We all know that the flood insurance rules apply when a loan is secured by a primary residence or a warehouse in which a business operates. These situations are very straightforward and would seem logical to be subject to flood insurance rules. The challenge with flood insurance, however, relates to less common situations that wouldn’t seem logical for the rules to apply. For example, many commercial lenders don’t think that flood insurance rules should apply when a structure is not given any value on an appraisal, even though it is technically part of the loan collateral.
Why Properties With No Value Need Flood Insurance
The idea behind thinking that flood insurance rules shouldn’t apply for structures that don’t have any appraised value is that a financial institution doesn’t really care about these old and often unused structures, when the value of the land far exceeds the amount of the loan. While this is a completely understandable approach for collateral purposes (from a safety and soundness perspective), the challenge with this line of thinking is that flood insurance rules absolutely apply - even if a bank or credit union doesn’t care at all about the value of any structures because the land value is sufficient to cover the collateral from a loss/risk perspective.
This situation often comes up in agricultural lending when the main purpose of the loan is to purchase many acres of farmland (e.g. 200 acres), yet the collateral includes a few structures such as an old barn, silo, or even an old dwelling. From a collateral perspective, an old barn, silo or even dwelling aren’t usually going to make any impact at all on the fairly high value of the farmland. Therefore, lenders often don’t care whether or not the value of such structures is considered in an appraisal of the collateral.
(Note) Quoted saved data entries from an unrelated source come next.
(** * CAP_FPT: the change-detection and supervised-refresh loop

    A shallow embedding of the orchestration core of the repository
    (directory [API_CAP]):

    - [check_mongo_changes.py], the Change Detector (module [Detector]);
    - [get_mongo_data.py], the Data Refresher (module [Refresher]);
    - [main.py], the Supervisor (module [Supervisor]);
    - [get_latest_csv] of [API.py], the snapshot selection (module [Api]),

    together with the library functions they rely on: Python's string
    methods (module [Py]), [hashlib.md5] (module [MD5]) and
    [json.dumps(..., sort_keys=True)] (module [Json]).

    Conventions.  A Python [str] is a Rocq [string] whose characters stand
    for the code points of the same number (so the strings of the model
    range over the code points 0..255).  Logging calls are kept only where a
    property observes them (the Data Refresher's per-database reports).
    Definitions come first, the lemmas and theorems follow. *)

From Stdlib Require Import ZArith String Ascii List Bool Lia DecimalString.
From stdpp Require Import gmap strings list sorting.

Set Warnings "-register-all".

Open Scope string_scope.
Open Scope Z_scope.

(* ===================================================================== *)
(** * Part I: definitions                                                 *)
(* ===================================================================== *)

(** ** Python values shared by the scripts *)

Module Py.

(** The line feed that [print] appends. *)
Definition LF : ascii := "010"%char.

Definition code (c : ascii) : Z := Z.of_N (N_of_ascii c).
(** * Transformer_using_pytorch: data pipeline and encoder stack

    A shallow embedding of [src/dataset.py] and [src/encoder.py].

    Conventions of the embedding:
    - a Python [dict] with string keys is a [gmap string _];
    - a Python [set] of strings is a [gset string];
    - a one-dimensional [torch.long] tensor is a [list Z], a batch-major
      two-dimensional one is a [list (list Z)] (one inner list per row);
    - a Python exception is a value of [exn]; code that may raise returns a
      [result]; code that also prints, touches the file system or calls
      [sys.exit] lives in the monad [M]. *)

From Stdlib Require Import Ascii.
From stdpp Require Import gmap strings list.

Local Open Scope string_scope.
Local Open Scope Z_scope.
Local Open Scope list_scope.

(** ** Exceptions and results *)

(** The subclasses of Python's [Exception] that the code can meet.
    [SystemExit] is not one of them: it derives from [BaseException] and is
    an outcome of its own (see [outcome]). *)
Inductive exn : Type :=
  | FileNotFoundError (msg : string)
  | KeyError (key : string)
  | TypeError (msg : string)
  | AttributeError (name : string)
  | IndexError (msg : string)
  | RuntimeError (msg : string)
  | OSError (msg : string)
  | OtherException (msg : string).

Inductive result (A : Type) : Type :=
  | Ok (a : A)
  | Raise (e : exn).
Arguments Ok {A} a.
Arguments Raise {A} e.

#[global] Instance result_ret : MRet result := λ A a, Ok a.
#[global] Instance result_bind : MBind result := λ A B f r,
  match r with
  | Ok a => f a
  | Raise e => Raise e
  end.
#[global] Instance result_fmap : FMap result := λ A B f r,
  match r with
  | Ok a => Ok (f a)
  | Raise e => Raise e
  end.

(** ** Corpus records *)

(** A field of a corpus record holds a string, or (under the key
    ['translation']) a dictionary of strings. *)
Inductive value : Type :=
  | VStr (s : string)
  | VDict (d : gmap string string).

Abbreviation record := (gmap string value).

(** [d[k]] on a record. *)
Definition getitem (d : record) (k : string) : result value :=
  match d !! k with
  | Some v => Ok v
  | None => Raise (KeyError k)
  end.

(** [v[k]] where [v] was itself read from a record: a dictionary is looked
    up; indexing a [str] with a [str] is a [TypeError]. *)
Definition value_getitem (v : value) (k : string) : result value :=
  match v with
  | VDict d =>
      match d !! k with
      | Some s => Ok (VStr s)
      | None => Raise (KeyError k)
      end
  | VStr _ => Raise (TypeError "string indices must be integers")
  end.

(** ** Tokenizer *)

(** What [encode] hands back: [PreTrainedTokenizerFast] returns a plain
    [list]; a raw [tokenizers.Tokenizer] returns an [Encoding] object whose
    ids are under [.ids]. *)
Inductive encoding : Type :=
  | EncList (ids : list Z)
  | EncObj (ids : list Z).

(** The attributes of the tokenizer object that the code reads or patches.
    [tokenize] is the subword model itself (external, pre-trained);
    [returns_list] tells which of the two [encoding] shapes the class of the
    object produces; [convert_id] is [convert_ids_to_tokens] on one id. *)
Record Tokenizer : Type := mkTokenizer {
  pad_token_id : option Z;
  bos_token_id : option Z;
  eos_token_id : option Z;
  pad_token : option string;
  bos_token : option string;
  eos_token : option string;
  convert_id : Z → option string;
  tokenize : string → list Z;
  returns_list : bool
}.

(** [tokenizer.encode(text, add_special_tokens=False, max_length=n,
    truncation=True)]: no special token is added and the ids past the
    first [n] are dropped (truncation on the right).  A text that is not a
    string is refused.  What the library does with a negative [n] is not
    part of the model: the properties below are stated for [n >= 0]. *)
Definition encode (tok : Tokenizer) (text : value) (max_length : Z)
  : result encoding :=
  match text with
  | VStr s =>
      let ids := take (Z.to_nat max_length) (tokenize tok s) in
      Ok (if returns_list tok then EncList ids else EncObj ids)
  | VDict _ => Raise (TypeError "text input must be of type str")
  end.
Flood Insurance Compliance For Buildings With Limited Value
I have personally seen instances where ag lenders specifically ask an appraiser to not consider structures in the appraisal as they don't need them for the value of the farmland. While this is acceptable from a collateral perspective, this approach makes it extremely difficult to ensure compliance with flood insurance rules. From a compliance perspective (whch is, of course, the point of this article), the problem is that there is usually evidence hidden somewhere in the file that references such structures. This evidence is often found in the form of either a brief statement by the appraiser about the request not to review the structures, or a statement from the lender on the appraisal request letter asking the appraisal to not include the structures in the evaluation.
For example, I have seen appraisal summaries that include statements like the following:
"The subject property contains an approximate 11 acre site located in the southeastern corner of the property. This site is abandoned and what is assumed was a dwelling has been torn down with only the foundation remaining. Improvements still present include a cattle barn, wood shed, 4 steel grain bins, and wooden granary. All of the improvements are old and in a state of disrepair or lack functionality. No value is given for the improvements; however, the underlying land could be utilized for crop production if the improvements were removed and the site acres were put into crop production."
When I review "land only" loans for flood insurance compliance, I always look for these hidden statements and have even been known to pull up Google Maps to double check for such structures. From experience, I have found that many agricultural and commercial “land only” loans actually contain structures that are subject to flood insurance requirements, even though the commercial appraisal doesn’t give them value or even really mention or acknowledge them.
Flood Insurance Rules for Buildings with No Value
The bottom line is this: Flood insurance rules apply to all structures/buildings taken as collateral regardless of the "value" placed on such structures by the bank or appraiser. Financial industry regulators have made this clear as they specifically addressed this topic in their joint frequently asked questions which they originally published in 2009.
From the interagency FAQs:
24. Some borrowers have buildings with limited utility or value and, in many cases, the borrower would not replace them if lost in a flood. Is a lender required to mandate flood insurance for such buildings?
Answer: Yes. Under the Regulation, lenders must require flood insurance on real estate improvements when those improvements are part of the property securing the loan and are located in an SFHA and in a participating community. The lender may consider ‘‘carving out’’ buildings from the security it takes on the loan. However, the lender should fully analyze the risks of this option. In particular, a lender should consider whether it would be able to market the property securing its loan in the event of foreclosure. Additionally, the lender should consider any local zoning issues or other issues that would affect its collateral.
As you can see in this guidance, structures that don’t have any collateral significance are still subject to the flood insurance rules. This means that financial institutions are required to ensure that all flood rules are followed, including pulling a flood determination and requiring insurance, when appropriate.
Carving Out Collateral to Avoid Flood Insurance
It is also important to point out that FAQ 24 provides an option for lenders who don’t want to deal with flood insurance on structures which don’t provide any collateral value: to carve out the buildings from the security for the loan. In short, this guidance states that it is possible to exclude the buildings from the collateral so that the flood insurance rules don’t apply.
It should be noted, however, that lenders will want to use caution in doing this as they need to be able to realize their collateral in the event of a default. For example, it would not be appropriate to “carve out” a barn that is located inside the middle of 100 acres of farmland that also does not have a direct road access.
On the other hand, a silo on the far end of 50 acres may be able to be removed from the collateral if it could be easily accessed from a separate road. Also, it is important to note that carving out collateral is a question for an attorney and beyond the scope of flood insurance rules and regulatory compliance.